The charges against Seselj include murder, forced deportation, illegal imprisonment and torture on a political, racial or religious basis — of non-Serbs. He is accused of inciting others to commit war crimes in Croatia and in Bosnia and Herzegovina in the 1990s.
Prosecutors demand a 28-year prison sentence.
The only rulings against him have been for contempt of court, notably when he revealed names of protected witnesses.
He surrendered in February 2003, wanted on eight counts of crimes against humanity and six counts of violating the laws or customs of war. He said publicly the presiding judge’s only right was to perform oral sex on him, and he referred to the Chief Prosecutor Carla del Ponte as “the prostitute”.
His self-rendition immediately followed his triumphal re-election as president of the Serbian Radical Party which he founded in 1990. He is still its leader.
Associations of war rape victims are outraged that the judges in The Hague released Seselj, who spoke of being proud to defend what he called an honourable cause.

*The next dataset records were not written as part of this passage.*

Lemma server_step_run st event st' :
  server_step st event st' →
  ∃ acks, vault_run vault_id st.1.1 acks st'.1.1 ∧ ∀ e, event = Some e → justified acks e.
Proof using.
  destruct 1 as [env device request st v st' commit body Hd E|env device request st v st' commit Hd E
    |env device request st e st' E|env device request st e st' E|env device body st res st' E
    |env device request st res st' E|env ready body st res st' E|d s c s' c'|d d' s c s' c' Hs].
  - destruct (traced_post_commit _ _ _ _ _ _ E) as (acks & R & commit' & body' & Hd' & H).
    exists acks. split; [done|]. intros e [= <-]. rewrite Hd in Hd'. injection Hd' as <- <-. exact H.
  - destruct (traced_post_cancel _ _ _ _ _ _ E) as (acks & R & commit' & Hd' & H).
    exists acks. split; [done|]. intros e [= <-]. rewrite Hd in Hd'. injection Hd' as <-. exact H.
  - destruct (traced_post_commit _ _ _ _ _ _ E) as (acks & R & _). by exists acks.
  - destruct (traced_post_cancel _ _ _ _ _ _ E) as (acks & R & _). by exists acks.
  - destruct (traced_publish_root _ _ _ _ _ _ _ E) as (acks & R & _). by exists acks.
  - destruct (traced_outcome _ _ _ _ _ _ E) as (acks & R & _). by exists acks.
  - destruct (traced_rollback _ _ _ _ _ _ E) as (acks & R & _). by exists acks.
  - exists []. split; [constructor|done].
  - exists []. split; [|done]. eapply (run_step _ _ [] None); [constructor|by apply step_crash].
Qed.

Lemma server_run_vault start log st :
  server_run start log st →
  ∃ acks, vault_run vault_id start.1.1 acks st.1.1 ∧ Forall (justified acks) log.
Proof using.
  induction 1 as [|log event st st' _ IH Hs]; [exists []; split; constructor|].
  destruct IH as (acks & R & Hj). destruct (server_step_run _ _ _ Hs) as (acks' & R' & He).
  exists (acks' ++ acks). split; [by eapply vault_run_app|]. apply Forall_app. split.
  - destruct event as [e|]; cbn; [|constructor]. constructor; [|constructor].
    destruct (He e eq_refl) as (r & Hin & H). exists r. split; [|done]. apply elem_of_app. by left.
  - eapply Forall_impl; [exact Hj|]. intros e (r & Hin & H). exists r. split; [|done].
    apply elem_of_app. by right.
Qed.

(** C1: every operation has one outcome. However the requests, retries and
    cancellations of a vault's devices, the rollbacks, the failures and the
    crashes are interleaved, two successful replies to requests of one device
    with one sequence number carry the same mutation id and request hash, and
    report the same stored outcome. *)
Theorem commit_exactly_once s0 c0 log st e1 e2 :
  server_run (vd_new, s0, c0) log st → e1 ∈ log → e2 ∈ log →
  re_device e1 = re_device e2 →
  rc_sequence (re_commit e1) = rc_sequence (re_commit e2) →
  ∃ r, re_value e1 = terminal_outcome (re_incarnation e1) r
    ∧ re_value e2 = terminal_outcome (re_incarnation e2) r
    ∧ rc_mutation_id (re_commit e1) = rc_mutation_id (re_commit e2)
    ∧ rc_request_hash (re_commit e1) = rc_request_hash (re_commit e2).
Proof using HL.
  intros Hrun H1 H2 Hdev Hseq. apply server_run_vault in Hrun as (acks & R & Hj).
  rewrite Forall_forall in Hj.
  destruct (Hj e1 H1) as (r1 & I1 & V1 & S1 & M1 & Q1), (Hj e2 H2) as (r2 & I2 & V2 & S2 & M2 & Q2).
  assert (r1 = r2) as <-.
  { apply (acks_unique vault_id acks st.1.1 (re_device e1)); [done..| |congruence]. by rewrite Hdev. }
  exists r1. split_and!; [done..|congruence|congruence].
Qed.
End handlers.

The cause was the promotion of Serbian nationalism in Bosnia and Croatia and capturing towns there. The cause was to drive out non-Serbs using massive destruction and terror.
The man once widely quoted as having said he would like to gouge out his rivals’ eyes with a rusty spoon pleaded not guilty on any of the charges.
Employing historical rhetoric that pre-dates and even helped to spark the First World War, in the 1990s he would say: “We will reunite Republic of Serbia, a Republic of Montenegro, a Republika Srpska and of Krajiana. We will create a Greater Serbia.”
He holds a Ph.D from Belgrade University’s Faculty of Law, from early in his political career.
Seselj was described by another war crimes indictee, the late President of Serbia Slobodan Milosevic as “the personification of violence and primitivism”.